Of the lines below, write out exactly those from the line with "(let! on_disk := _read_unlocked d in" through the line with "(** ** What the selection keeps *)", both included, and skip the rest.

:: Available data ::

Definition set_file (c : content) (d : disk) : disk := {| file := c; archive := d.(archive); quarantine := d.(quarantine) |}.
Definition set_archive (l : list line) (d : disk) : disk := {| file := d.(file); archive := l; quarantine := d.(quarantine) |}.

Definition _decode_payload (v : pyobj) : option StrategyState :=
  match v with
  | PDict l => match state_from_dict (fun key => dget key l) with Ret s => Some s | _ => None end
  | _ => None
  end.

(** [UnicodeDecodeError] is a [ValueError], not a [JSONDecodeError]: it escapes. *)
Definition _read_unlocked (d : disk) : outcome (option StrategyState) :=
  match d.(file) with
  | Missing | Garbage => Ret None
  | Binary => Exn ValueError
  | Payload v => Ret (_decode_payload v)
  end.

(** [os.replace] of the corrupt file onto its backup. *)
Definition _quarantine_corrupt_file (d : disk) : disk :=
  {| file := Missing; archive := d.(archive); quarantine := d.(file) :: d.(quarantine) |}.

Definition load (d : disk) : outcome (StrategyState * disk) :=
  match d.(file) with
  | Missing => Ret (empty_state, d)
  | Binary => Exn ValueError
  | Garbage => Ret (empty_state, _quarantine_corrupt_file d)
  | Payload v =>
      match _decode_payload v with
      | Some s => Ret (s, d)
      | None => Ret (empty_state, _quarantine_corrupt_file d)
      end
  end.

(** [save] also leaves the merge in the caller's state. *)
Definition save (d : disk) (s : StrategyState) (now_us : Z) : outcome (disk * StrategyState) :=
  (let! on_disk := _read_unlocked d in
   let s := match on_disk with Some o => fst (merge_concurrent_group_updates s o) | None => s end in
   let! v := through_json (PDict (state_to_dict s now_us)) in
   Ret (set_file (Payload v) d, s))%outcome.

Definition archive_closed_groups_for_state_file (d : disk) (keep_recent_days keep_min now now_us : Z)
    : outcome (disk * Z) :=
  match d.(file) with
  | Missing => Ret (d, 0%Z)
  | _ =>
      (let! (s, d) := load d in
       let! (s, lines, n) := archive_closed_groups s d.(archive) keep_recent_days keep_min now now_us in
       let d := set_archive lines d in
       if (n =? 0)%Z then Ret (d, n) else let! (d, _) := save d s now_us in Ret (d, n))%outcome
  end.

(** ** What the selection keeps *)

Lemma string_ltb_lt a b : String.ltb a b = true <-> String_as_OT.lt a b.
Proof.
  change (String_as_OT.lt a b) with (String.compare a b = Lt). unfold String.ltb.
  destruct (String.compare a b); split; congruence.
Qed.

Lemma string_ltb_trans a b c : String.ltb a b = true -> String.ltb b c = true -> String.ltb a c = true.
Proof.
  rewrite !string_ltb_lt. destruct String_as_OT.lt_strorder as [_ T]. apply T.
Qed.

Lemma string_ltb_total a b : String.ltb a b = true \/ a = b \/ String.ltb b a = true.
Proof.
  unfold String.ltb. rewrite (String.compare_antisym b a). destruct (String.compare a b) eqn:E.
  - right. left. now apply String.compare_eq_iff.
  - now left.
  - right. now right.
Qed.

Lemma string_ltb_irrefl a : String.ltb a a = false.
Proof.
  destruct (String.ltb a a) eqn:E; [|reflexivity]. apply string_ltb_lt in E.
  destruct String_as_OT.lt_strorder as [I _]. destruct (I _ E).
Qed.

:::

▶ Output of the task:
  (let! on_disk := _read_unlocked d in
   let s := match on_disk with Some o => fst (merge_concurrent_group_updates s o) | None => s end in
   let! v := through_json (PDict (state_to_dict s now_us)) in
   Ret (set_file (Payload v) d, s))%outcome.

Definition archive_closed_groups_for_state_file (d : disk) (keep_recent_days keep_min now now_us : Z)
    : outcome (disk * Z) :=
  match d.(file) with
  | Missing => Ret (d, 0%Z)
  | _ =>
      (let! (s, d) := load d in
       let! (s, lines, n) := archive_closed_groups s d.(archive) keep_recent_days keep_min now now_us in
       let d := set_archive lines d in
       if (n =? 0)%Z then Ret (d, n) else let! (d, _) := save d s now_us in Ret (d, n))%outcome
  end.

(** ** What the selection keeps *)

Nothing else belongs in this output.